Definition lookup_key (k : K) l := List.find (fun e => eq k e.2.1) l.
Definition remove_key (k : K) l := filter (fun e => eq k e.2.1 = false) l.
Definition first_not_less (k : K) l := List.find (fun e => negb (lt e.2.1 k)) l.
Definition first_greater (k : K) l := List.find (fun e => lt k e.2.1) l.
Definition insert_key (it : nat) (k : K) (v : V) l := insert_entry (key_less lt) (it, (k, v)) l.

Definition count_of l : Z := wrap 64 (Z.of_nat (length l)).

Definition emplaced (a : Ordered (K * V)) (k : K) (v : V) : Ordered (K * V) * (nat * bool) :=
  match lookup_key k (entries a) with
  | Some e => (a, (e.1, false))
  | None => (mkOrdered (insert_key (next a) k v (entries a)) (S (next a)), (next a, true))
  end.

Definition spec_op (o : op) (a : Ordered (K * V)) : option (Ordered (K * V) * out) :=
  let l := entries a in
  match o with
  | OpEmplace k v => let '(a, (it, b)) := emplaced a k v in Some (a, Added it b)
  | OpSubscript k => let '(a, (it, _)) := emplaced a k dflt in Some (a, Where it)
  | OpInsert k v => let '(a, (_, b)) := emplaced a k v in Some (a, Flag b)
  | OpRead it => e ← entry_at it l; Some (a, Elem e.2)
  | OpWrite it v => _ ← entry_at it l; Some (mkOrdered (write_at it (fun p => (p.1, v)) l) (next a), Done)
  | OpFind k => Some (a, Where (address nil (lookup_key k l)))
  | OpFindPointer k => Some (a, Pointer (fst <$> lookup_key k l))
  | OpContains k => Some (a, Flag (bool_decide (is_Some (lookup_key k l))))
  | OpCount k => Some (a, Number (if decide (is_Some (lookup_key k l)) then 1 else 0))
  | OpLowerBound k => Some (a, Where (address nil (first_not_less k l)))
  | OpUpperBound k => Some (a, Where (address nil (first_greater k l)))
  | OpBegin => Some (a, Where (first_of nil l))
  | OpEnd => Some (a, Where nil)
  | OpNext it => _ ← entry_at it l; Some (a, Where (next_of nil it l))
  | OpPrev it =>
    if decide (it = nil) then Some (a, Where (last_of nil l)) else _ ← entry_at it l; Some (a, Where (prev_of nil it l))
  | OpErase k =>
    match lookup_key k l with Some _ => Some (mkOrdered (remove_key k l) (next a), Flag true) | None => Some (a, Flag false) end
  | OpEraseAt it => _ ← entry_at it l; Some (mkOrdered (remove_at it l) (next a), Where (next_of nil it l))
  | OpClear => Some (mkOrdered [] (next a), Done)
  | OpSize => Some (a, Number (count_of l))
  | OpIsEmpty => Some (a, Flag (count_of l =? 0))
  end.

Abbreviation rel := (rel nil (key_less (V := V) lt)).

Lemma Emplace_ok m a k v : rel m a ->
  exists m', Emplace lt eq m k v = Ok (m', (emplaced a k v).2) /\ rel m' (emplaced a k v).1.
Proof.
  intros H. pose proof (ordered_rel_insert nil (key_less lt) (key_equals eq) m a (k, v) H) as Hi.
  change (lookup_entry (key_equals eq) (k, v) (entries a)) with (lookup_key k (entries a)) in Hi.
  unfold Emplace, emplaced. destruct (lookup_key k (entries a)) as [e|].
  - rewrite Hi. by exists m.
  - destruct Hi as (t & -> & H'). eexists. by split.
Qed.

• **How to complete this task**
Copy the line containing "match lookup_key k l" and every line after it, through the last line of the records. Include nothing else.

• **Response**
    match lookup_key k l with Some _ => Some (mkOrdered (remove_key k l) (next a), Flag true) | None => Some (a, Flag false) end
  | OpEraseAt it => _ ← entry_at it l; Some (mkOrdered (remove_at it l) (next a), Where (next_of nil it l))
  | OpClear => Some (mkOrdered [] (next a), Done)
  | OpSize => Some (a, Number (count_of l))
  | OpIsEmpty => Some (a, Flag (count_of l =? 0))
  end.

Abbreviation rel := (rel nil (key_less (V := V) lt)).

Lemma Emplace_ok m a k v : rel m a ->
  exists m', Emplace lt eq m k v = Ok (m', (emplaced a k v).2) /\ rel m' (emplaced a k v).1.
Proof.
  intros H. pose proof (ordered_rel_insert nil (key_less lt) (key_equals eq) m a (k, v) H) as Hi.
  change (lookup_entry (key_equals eq) (k, v) (entries a)) with (lookup_key k (entries a)) in Hi.
  unfold Emplace, emplaced. destruct (lookup_key k (entries a)) as [e|].
  - rewrite Hi. by exists m.
  - destruct Hi as (t & -> & H'). eexists. by split.
Qed.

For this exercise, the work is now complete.